I’ve felt co-dependencies with friends that rival my bad relationships with exes – the only difference being the lack of physical intimacy. I’ve had those who put their own mental well-being over mine because that’s how important being friends was to them. I was their source of self-worth, their fountain of eternal validation. At thirteen years old, a group of female classmates shunned me for months, and I cried and begged my mom to let me switch schools until she finally gave in. I’ve stuck around some because, “Well, we’ve been friends this long” and, “She’s not hitting me or calling me mean names, so I don’t have a real reason to leave.”

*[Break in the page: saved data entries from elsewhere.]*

(** ** Expiry of bundles *)

Lemma failed_m6ids_removed bh s h :
  wf (active_sidechains s) ->
  exists d ps, handle_failed_m6ids bh s h = Ok d /\
    apply d h (active_sidechains s) = Ok (set_pending (active_sidechains s) ps) /\
    forall n, ps !! n = survivors (bundle_failed bh h) <$> pending_m6ids (active_sidechains s) !! n.
Proof.
  intros Hwf. set (a := active_sidechains s) in *.
  set (g := fun n => pending ← db_get (pending_m6ids a) n;
    Ok (let failed := enumerate_filter (bundle_failed bh h) 0 pending in
        if decide (failed = []) then None else Some failed)).
  assert (Hg : forall d n, failed_m6ids_slot bh s h d n = (o ← g n; Ok (match o with Some y => <[n := y]> d | None => d end))).
  { intros d n. unfold failed_m6ids_slot, g. fold a. destruct (db_get _ _); cbn; [|done..]. by case_decide. }
  assert (Hnd : NoDup (id <$> numbers a)) by (rewrite list_fmap_id; apply NoDup_numbers).
  destruct (foldM_collect_total id g _ Hg (numbers a) ∅) as [d Hd].
  { intros n Hn. destruct (pending_of_number s n Hwf Hn) as (p & Hp & _). unfold g, db_get. subst a. rewrite Hp. by eexists. }
  destruct (proj1 (foldM_collect id g _ Hg _ d Hnd) Hd) as [Hin Hout].
  assert (Hd' : forall n p, pending_m6ids a !! n = Some p -> pending_wf p /\
    d !! n = let failed := enumerate_filter (bundle_failed bh h) 0 p in if decide (failed = []) then None else Some failed).
  { intros n p Hp. split; [by eapply aw_pending|]. specialize (Hin n ltac:(apply elem_of_numbers, (aw_dom _ Hwf); eauto)).
    unfold g, db_get in Hin. rewrite Hp in Hin. cbn in Hin. by injection Hin. }
  assert (Hnone : forall n, pending_m6ids a !! n = None -> d !! n = None).
  { intros n Hp. apply Hout. rewrite list_fmap_id. rewrite elem_of_numbers. fold a. rewrite <- (aw_dom _ Hwf n), Hp. by intros []. }
  assert (Hrem : forall n f p, d !! n = Some f -> pending_m6ids a !! n = Some p ->
    remove_failed_withdrawals f p = Ok (survivors (bundle_failed bh h) p)).
  { intros n f p Hn Hp. destruct (Hd' n p Hp) as [[Hwp _] E]. rewrite Hn in E. cbn zeta in E. case_decide; [done|].
    injection E as ->. by apply remove_failed_spec. }
  pose proof (NoDup_fst_map_to_list d) as Hndd.
  destruct (keyed_fold_total id (fun _ => remove_failed_withdrawals) (map_to_list d) a Hndd) as [a' Ha].
  { intros n f Hl%elem_of_map_to_list. destruct (pending_m6ids a !! n) as [p|] eqn:Hp; [|by rewrite Hnone in Hl].
    exists p. eexists. split; [done|]. by eapply Hrem. }
  destruct (keyed_fold_inv _ _ _ _ _ Hndd Ha) as (ps & -> & Hpin & Hpout).
  exists d, ps. split_and!; [done|exact Ha|]. intros n. destruct (d !! n) as [f|] eqn:Hn.
  - destruct (Hpin n f) as (p & p' & Hp & Hr & ->); [by apply elem_of_map_to_list|]. rewrite Hp. cbn.
    rewrite (Hrem n f p Hn Hp) in Hr. by injection Hr as <-.
  - rewrite Hpout. 2:{ intros ([k f] & -> & Hl%elem_of_map_to_list)%list_elem_of_fmap. cbn in *. congruence. }
    destruct (pending_m6ids a !! n) as [p|] eqn:Hp; cbn; [|done]. f_equal. destruct (Hd' n p Hp) as [_ E].
    rewrite Hn in E. cbn zeta in E. case_decide as He; [|done]. symmetry. by apply (survivors_all _ _ 0).
Qed.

For years, I tried so hard to be the perfect best friend. Always available day and night, always ready with sage advice. If I was great at anything – and I wasn’t good at much – it was being a good friend. I was your Polly Pocket-sized personal cheerleader with a waterproof shoulder for tears. My energies were constantly being expended, but there was no reciprocity. We weren’t taking turns in our pleated skirts and ponytails. I wasn’t the baton, just the crutch.
And I got really tired of carrying my pom-poms.
I’ll admit, a huge wave of relief washed over me when I removed that old friend from my Facebook. Her reaction was triggering, reminding me of the way my parents used to interact. But it was also a moment for me to remember that any relationship should be a two-way street, but that they’re also similar to plants. My relationship with my best friend is like verbena, which needs to be tended to and often. Much like my friends I’ve known since sixth grade, cacti do well left alone, and sometimes they even sprout flowers. But, the 16-year-old girl who taught me karate and turned into a 30-year-old wife with two kids, is an evergreen.